### PROVIDED MATERIAL
Definition compute_rollout_correction_and_add_to_batch (batch : corr_batch) (c : RolloutCorrectionConfig) :
    result (corr_batch * metric_list) :=
  old ← of_option (KeyError "old_log_probs") (c_old_log_probs batch);
  rollout ← of_option (KeyError "rollout_log_probs") (c_rollout_log_probs batch);
  '(weights, mask, metrics) ← compute_rollout_correction_and_rejection_mask old rollout (c_response_mask batch) c;
  is_weights ← match weights with
               | None => Ok (c_rollout_is_weights batch)
               | Some w => union_weights (c_rollout_is_weights batch) w
               end;
  Ok ({| c_old_log_probs := Some old; c_rollout_log_probs := Some rollout; c_response_mask := mask;
         c_rollout_is_weights := is_weights |}, metrics).

(** ** Bypass mode: the rollout policy stands in for the old one *)

(** The policy-loss configuration of the actor: the loss mode and the correction. *)
Definition apply_bypass_mode (batch : corr_batch) (rollout_corr_config : option RolloutCorrectionConfig) :
    result (corr_batch * (string * option RolloutCorrectionConfig)) :=
  rollout ← of_option (ValueError "bypass_mode=True requires rollout_log_probs in batch. Ensure rollout worker is configured to calculate_log_probs=true.")
              (c_rollout_log_probs batch);
  Ok ({| c_old_log_probs := Some rollout; c_rollout_log_probs := Some rollout;
         c_response_mask := c_response_mask batch; c_rollout_is_weights := c_rollout_is_weights batch |},
      ("bypass_mode"%string, rollout_corr_config)).

Definition compute_policy_loss_bypass_mode (rollout_correction : option RolloutCorrectionConfig) : policy_loss_fn :=
  λ old_log_prob log_prob advantages response_mask loss_agg_mode config _,
  c ← of_option (ValueError "rollout_correction config not found in policy_loss. When using loss_mode='bypass_mode', ensure rollout_correction config is passed.") rollout_correction;
  '(weights, effective_mask, rollout_metrics) ←
     compute_rollout_correction_and_rejection_mask log_prob old_log_prob response_mask c;
  '(pg_loss, pg_metrics) ←
    (if bool_decide (loss_type c = "reinforce"%string) then
       compute_policy_loss_reinforce old_log_prob log_prob advantages effective_mask loss_agg_mode config weights
     else if bool_decide (loss_type c = "ppo_clip"%string) then
       compute_policy_loss_vanilla old_log_prob log_prob advantages effective_mask loss_agg_mode config None
     else Raise (ValueError ("Invalid loss_type: " +:+ loss_type c)));
  Ok (pg_loss, merge_metrics pg_metrics rollout_metrics).
End weights.

(** The registry of policy losses with the bypass loss of a correction. *)
Definition policy_losses (randperm : nat → list nat) (topk : list R → nat → list nat)
    (other_ranks : option (R * R)) (c : option RolloutCorrectionConfig) : list (string * policy_loss_fn) :=
  POLICY_LOSS_REGISTRY randperm topk (compute_policy_loss_bypass_mode other_ranks c).

(** ** Rejection: what a list of options keeps *)

(** Does option [name] keep the token with log ratio [x] of a row? *)
Definition option_keeps (specs : list (string * thresholds)) (name : string) (row : list R) (m : list bool) (x : R) : bool :=
  match dget name SUPPORTED_ROLLOUT_RS_OPTIONS, dget name specs with
  | Some (lvl, est), Some t =>
      within (lower_bound est t) (upper_bound est t)
        (if bool_decide (lvl = Token) then token_stat est x else sequence_stat lvl (token_stat est <$> row) m)
  | _, _ => false
  end.
Definition keep_tensor (specs : list (string * thresholds)) (log_ratio : tensor R) (mask : tensor bool) (name : string) :
    tensor bool :=
  zip_with (λ row m, (λ x, option_keeps specs name row m x) <$> row) log_ratio mask.

Lemma const_fmap {A B C} (c : C) (l : list A) (k : list B) :
  length l = length k → (λ _, c) <$> l = (λ _, c) <$> k.
Proof. revert k. induction l as [|a l IH]; intros [|b k] [=]; [done|]. csimpl. f_equal. by apply IH. Qed.

Lemma token_keep_tensor (f : R → bool) (log_ratio : tensor R) (mask : tensor bool) :
  length log_ratio = length mask →
  tmap f log_ratio = zip_with (λ row (_ : list bool), f <$> row) log_ratio mask.
Proof.
  revert mask. induction log_ratio as [|row t IH]; intros [|m mask] [=]; [done|].
  cbn [zip_with]. rewrite <-IH by done. done.
Qed.

Lemma sequence_keep_tensor (f : R → bool) (g : list R → list bool → R) (log_ratio : tensor R) (mask : tensor bool) (h : R → R) :
  shape log_ratio = shape mask →
  zip_with (λ x row, (λ _, f x) <$> row) (zip_with g (tmap h log_ratio) mask) mask =
  zip_with (λ row m, (λ _, f (g (h <$> row) m)) <$> row) log_ratio mask.
Proof.
  unfold shape. revert mask. induction log_ratio as [|row t IH]; intros [|m mask] Hs; csimpl in *; [done..|].
  injection Hs as Hl Hs. rewrite IH by done. f_equal. by apply const_fmap.
Qed.

Lemma apply_option_keeps log_ratio mask specs acc name acc' :
  shape log_ratio = shape mask → apply_option log_ratio mask specs acc name = Ok acc' →
  acc'.1 = tzip andb acc.1 (keep_tensor specs log_ratio mask name).
Proof.
  intros Hs H. pose proof (shape_length _ _ Hs) as Hl. unfold apply_option in H.
  apply bind_Ok_inv in H as ([lvl est] & Hname & H). apply of_option_Ok in Hname.
  apply bind_Ok_inv in H as (t & Hspec & H). apply of_option_Ok in Hspec.
  apply bind_Ok_inv in H as (stats & Hstats & H). apply bind_Ok_inv in H as (metrics & _ & [= <-]).
  cbn [fst]. f_equal. unfold option_statistics in Hstats. unfold keep_tensor, option_keeps.
  rewrite Hname, Hspec. case_bool_decide as Hlvl.
  - injection Hstats as <-. cbn [token_keep]. rewrite <-token_keep_tensor by done.
    unfold tmap. rewrite <-list_fmap_compose. apply list_fmap_ext. intros i row _. cbn. by rewrite <-list_fmap_compose.
  - apply require_inv in Hstats as [_ [= <-]]. cbn [token_keep]. by apply sequence_keep_tensor.
Qed.

Lemma rejection_loop log_ratio mask specs names acc acc' i j row m x b :
  shape log_ratio = shape mask →
  log_ratio !! i = Some row → mask !! i = Some m → row !! j = Some x → tget acc.1 i j = Some b →
  foldM (apply_option log_ratio mask specs) acc names = Ok acc' →
  tget acc'.1 i j = Some (b && forallb (λ name, option_keeps specs name row m x) names).
Proof.
  intros Hs Hrow Hm Hx. revert acc b. induction names as [|name names IH]; intros acc b Hb H; cbn [foldM forallb] in *.
  - injection H as <-. by rewrite andb_true_r.
  - apply bind_Ok_inv in H as (acc1 & H1 & H). rewrite andb_assoc.
    apply (IH acc1); [|done]. rewrite (apply_option_keeps _ _ _ _ _ _ Hs H1).
    apply (tget_tzip andb); [done|]. unfold keep_tensor, tget. rewrite lookup_zip_with, Hrow. cbn. rewrite Hm. cbn.
    by rewrite list_lookup_fmap, Hx.
Qed.

Lemma tmap_const_shape {A B} (c : B) (t : tensor A) : shape (tmap (λ _, c) t) = shape t.
Proof. unfold shape, tmap. rewrite <-list_fmap_compose. apply list_fmap_ext. intros i r _. cbn. by rewrite length_fmap. Qed.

### PROBLEM TO SOLVE
For the string "result", go through the entries above and copy each line where it occurs.

### ANSWER AREA
    result (corr_batch * metric_list) :=
    result (corr_batch * (string * option RolloutCorrectionConfig)) :=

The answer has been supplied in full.